We can use this technique to add constraints to the type argument.
trait SuchThat[F[_], G[_]] {
def apply[A:G]: F[A]
}
A value of type F SuchThat G is like a value of the Haskell type forall a. G a => F a. The instance of G[A] is implicitly looked up by Scala if it exists.
Now, we can use this to encode your ShowBox ...
import scalaz._; import Scalaz._ // to get the Show typeclass and instances
type ShowUnbox[A] = ({type f[S] = S => A})#f SuchThat Show
sealed trait ShowBox {
def apply[B](f: ShowUnbox[B]): B
}
object ShowBox {
def apply[S: Show](s: => S): ShowBox = new ShowBox {
def apply[B](f: ShowUnbox[B]) = f[S].apply(s)
}
def unapply(b: ShowBox): Option[String] =
b(new ShowUnbox[Option[String]] {
def apply[S:Show] = s => some(s.shows)
})
}
val heteroList: List[ShowBox] = List(ShowBox(()), ShowBox(5), ShowBox(true))
The ShowBox.apply method is the universally quantified data constructor. You can see that it takes a type S, an instance of Show[S], and a value of type S, just like the Haskell version.
Here's an example usage:
scala> heteroList map { case ShowBox(x) => x }
res6: List[String] = List((), 5, true)
A more direct encoding in Scala might be to use a case class:
sealed trait ShowBox
case class SB[S:Show](s: S) extends ShowBox {
override def toString = Show[S].shows(s)
}
Then:
scala> val heteroList = List(ShowBox(()), ShowBox(5), ShowBox(true))
heteroList: List[ShowBox] = List((), 5, true)
In this case, a List[ShowBox] is basically equivalent to a List[String], but you can use this technique with traits other than Show to get something more interesting.
This is all using the Show typeclass from Scalaz.
I don't think a 1-to-1 translation from Haskell to Scala is possible here. But why don't you want to use subtyping? If the types you want to use (such as Int) lack a show method, you can still add this via implicit conversions.
scala> trait Showable { def show:String }
defined trait Showable
scala> implicit def showableInt(i:Int) = new Showable{ def show = i.toString }
showableInt: (i: Int)java.lang.Object with Showable
scala> val l:List[Showable] = 1::Nil
l: List[Showable] = List($anon$1#179c0a7)
scala> l.map(_.show)
res0: List[String] = List(1)
( Edit: Adding methods to show, to answer comment. )

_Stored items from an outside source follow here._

(* ===== verification/World.v ===== *)
(** * The world a server component runs in

    The store, the clock, the sources of random UUIDs and bytes and the publish side
    of the pubsub ([database.Pubsub]). The clock, [uuid.New], the random bytes and
    the outcome of publishing are the environment's choice; each call of one of
    them advances a counter, so that every call site gets its own reading. [scheduled] holds the notifications a goroutine will publish after
    a delay. *)

From stdpp Require Import prelude gmap strings.
From S2P Require Import Prelude Cryptorand Models Queries ModelMethods Store.

Class Environment := {
  clock : nat → time;
  new_uuid : nat → uuid;
  publish_error : nat → option error;
  random_source :: RandomSource;
}.

Record world := mkWorld {
  db : data;
  ticks : nat;
  uuids : nat;
  publishes : nat;
  published : list (string * RawMessage);
  scheduled : list (duration * string);
  lastAcquire : time;
  randoms : nat;
}.
#[global] Instance world_eta : Eta world := λ w,
  mkWorld w.(db) w.(ticks) w.(uuids) w.(publishes) w.(published) w.(scheduled)
    w.(lastAcquire) w.(randoms).

Abbreviation M := (GoM world) (only parsing).

(** A store method, run on the world's store. *)
Definition store {A} (m : StoreM A) : M A := zoom db (λ t w, w <| db := t |>) m.

(** A computation on the random source. *)
Definition random {A} (m : RandM A) : M A := zoom randoms (λ n w, w <| randoms := n |>) m.

(** A store query. *)
Definition query {A} (f : data → res A) : M A := λ w, (f w.(db), w).

Section environment.
Context `{!Environment}.

(** [time.Now()] *)
Definition time_Now : M time := λ w, (Ok (clock w.(ticks)), w <| ticks := S w.(ticks) |>).

(** [database.Now()] *)
Definition Now : M time := t ← time_Now; mret (database_Now t).

(** A store query that reads the clock, at the current tick; its readings are
    taken to be the same. *)
Definition query_now {A} (f : time → data → res A) : M A := λ w, (f (database_Now (clock w.(ticks))) w.(db), w).

(** [uuid.New()] *)
Definition uuid_New : M uuid := λ w, (Ok (new_uuid w.(uuids)), w <| uuids := S w.(uuids) |>).

(** [Pubsub.Publish]: a message that fails to be published is not delivered. *)
Definition Publish (channel : string) (message : RawMessage) : M unit := λ w,
  let w := w <| publishes := S w.(publishes) |> in
  match publish_error (pred w.(publishes)) with
  | Some e => (Err e, w)
  | None => (Ok tt, w <| published := w.(published) ++ [(channel, message)] |>)
  end.
End environment.

(** ** Frames *)

Lemma preserves_store {A T} (g : data → T) (m : StoreM A) :
  preserves g m → preserves (λ w, g w.(db)) (store m).
Proof. intros Hm w. unfold store, zoom. specialize (Hm w.(db)). by destruct (m w.(db)). Qed.
Lemma preserves_query {A T} (f : world → T) (h : data → res A) : preserves f (query h).
Proof. done. Qed.

Section frames.
Context `{!Environment} {T : Type} (g : data → T).

Lemma preserves_time_Now : preserves (λ w, g w.(db)) time_Now.
Proof. done. Qed.
Lemma preserves_Now : preserves (λ w, g w.(db)) Now.
Proof. done. Qed.
Lemma preserves_uuid_New : preserves (λ w, g w.(db)) uuid_New.
Proof. done. Qed.
Lemma preserves_random {A} (m : RandM A) : preserves (λ w, g w.(db)) (random m).
Proof. intros w. unfold random, zoom. by destruct (m w.(randoms)). Qed.
Lemma preserves_query_now {A} (h : time → data → res A) (f : world → T) : preserves f (query_now h).
Proof. done. Qed.
Lemma preserves_Publish channel message : preserves (λ w, g w.(db)) (Publish channel message).
Proof. intros w. unfold Publish. simpl. by destruct (publish_error _). Qed.
End frames.
#[export] Hint Resolve preserves_store preserves_query preserves_time_Now preserves_Now
  preserves_uuid_New preserves_random preserves_query_now preserves_Publish : frame.

(** ** Computations that never panic *)

Lemma no_panic_store {A} (m : StoreM A) : no_panic m → no_panic (store m).
Proof. intros Hm w. unfold store, zoom. specialize (Hm w.(db)). by destruct (m w.(db)). Qed.
Lemma no_panic_query {A} (f : data → res A) : (∀ q, panics (f q) = false) → no_panic (query f).
Proof. intros Hf w. apply Hf. Qed.
Lemma no_panic_Publish `{!Environment} channel message : no_panic (Publish channel message).
Proof. intros w. unfold Publish. simpl. by destruct (publish_error _). Qed.
Lemma no_panic_Now `{!Environment} : no_panic Now.
Proof. done. Qed.
Lemma no_panic_uuid_New `{!Environment} : no_panic uuid_New.
Proof. done. Qed.
Lemma panics_first_row {A} (P : A → bool) l : panics (first_row P l) = false.
Proof. unfold first_row. by destruct (find_first P l). Qed.
#[export] Hint Resolve no_panic_store no_panic_query no_panic_Publish no_panic_Now
  no_panic_uuid_New panics_first_row : no_panic.
#[export] Hint Extern 1 (∀ _, panics _ = false) => intros ? : no_panic.

(** Prove that a computation leaves a table alone. *)
Ltac frame := solve [eauto 40 with frame].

I think you can get the same using implicit methods with context bounds:
trait Show[T] {
def apply(t:T): String
}
implicit object ShowInt extends Show[Int] {
def apply(t:Int) = "Int("+t+")"
}
implicit object ShowBoolean extends Show[Boolean] {
def apply(t:Boolean) = "Boolean("+t+")"
}
case class ShowBox[T: Show](t:T) {
def show = implicitly[Show[T]].apply(t)
}
implicit def box[T: Show]( t: T ) =
new ShowBox(t)
val lst: List[ShowBox[_]] = List( 2, true )

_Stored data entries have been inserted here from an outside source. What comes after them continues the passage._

(* ===== verification/Auditing.v ===== *)
(** * Audit logs

    [coderd/audit]: what an audit entry records of a resource, and the two ways
    one is made ([InitRequest] for a request, [BuildAudit] for a build).
    [enterprise/audit]: the auditor that computes diffs from a table of
    auditable fields, and filters entries towards its backends. *)

From stdpp Require Import prelude gmap strings.
From S2P Require Import Prelude Models Queries ModelMethods Store StoreMisc World Net.

(** ** Auditable resources *)

(** The types of the [Auditable] constraint. *)
Inductive Auditable :=
| AuditAPIKey (k : APIKey)
| AuditOrganization (o : Organization)
| AuditOrganizationMember (m : OrganizationMember)
| AuditTemplate (t : Template)
| AuditTemplateVersion (v : TemplateVersion)
| AuditUser (u : User)
| AuditWorkspace (w : Workspace)
| AuditGitSSHKey (k : GitSSHKey)
| AuditGroup (g : Group)
| AuditWorkspaceBuild (b : WorkspaceBuild).

(** [Empty]: the zero value of a resource's type. *)
Definition Empty (a : Auditable) : Auditable :=
  match a with
  | AuditAPIKey _ => AuditAPIKey APIKey_zero
  | AuditOrganization _ => AuditOrganization Organization_zero
  | AuditOrganizationMember _ => AuditOrganizationMember OrganizationMember_zero
  | AuditTemplate _ => AuditTemplate Template_zero
  | AuditTemplateVersion _ => AuditTemplateVersion TemplateVersion_zero
  | AuditUser _ => AuditUser User_zero
  | AuditWorkspace _ => AuditWorkspace Workspace_zero
  | AuditGitSSHKey _ => AuditGitSSHKey GitSSHKey_zero
  | AuditGroup _ => AuditGroup Group_zero
  | AuditWorkspaceBuild _ => AuditWorkspaceBuild WorkspaceBuild_zero
  end.

(** The name of a resource's Go type. *)
Definition type_name (a : Auditable) : string :=
  match a with
  | AuditAPIKey _ => "APIKey"
  | AuditOrganization _ => "Organization"
  | AuditOrganizationMember _ => "OrganizationMember"
  | AuditTemplate _ => "Template"
  | AuditTemplateVersion _ => "TemplateVersion"
  | AuditUser _ => "User"
  | AuditWorkspace _ => "Workspace"
  | AuditGitSSHKey _ => "GitSSHKey"
  | AuditGroup _ => "Group"
  | AuditWorkspaceBuild _ => "WorkspaceBuild"
  end.

Definition unknown_resource {A} (tgt : Auditable) : res A :=
  Panic ("unknown resource database." +:+ type_name tgt).

Definition ResourceTarget (tgt : Auditable) : res string :=
  match tgt with
  | AuditOrganization o => Ok o.(Organization_Name)
  | AuditTemplate t => Ok t.(Template_Name)
  | AuditTemplateVersion v => Ok v.(TemplateVersion_Name)
  | AuditUser u => Ok u.(User_Username)
  | AuditWorkspace w => Ok w.(Workspace_Name)
  | AuditWorkspaceBuild _ => Ok EmptyString
  | AuditGitSSHKey k => Ok k.(GitSSHKey_PublicKey)
  | AuditGroup g => Ok g.(Group_Name)
  | _ => unknown_resource tgt
  end.

Definition ResourceID (tgt : Auditable) : res uuid :=
  match tgt with
  | AuditOrganization o => Ok o.(Organization_ID)
  | AuditTemplate t => Ok t.(Template_ID)
  | AuditTemplateVersion v => Ok v.(TemplateVersion_ID)
  | AuditUser u => Ok u.(User_ID)
  | AuditWorkspace w => Ok w.(Workspace_ID)
  | AuditWorkspaceBuild b => Ok b.(WorkspaceBuild_ID)
  | AuditGitSSHKey k => Ok k.(GitSSHKey_UserID)
  | AuditGroup g => Ok g.(Group_ID)
  | _ => unknown_resource tgt
  end.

println( lst ) // => List(ShowBox(2), ShowBox(true))
val lst2 = lst.map( _.show )
println( lst2 ) // => List(Int(2), Boolean(true))
Why not:
trait ShowBox {
def show: String
}
object ShowBox {
def apply[s](x: s)(implicit i: Show[s]): ShowBox = new ShowBox {
override def show: String = i.show(x)
}
}
As the authorities' answers suggested,
I'm often surprised that Scala can translate "Haskell type monsters" into very simple one.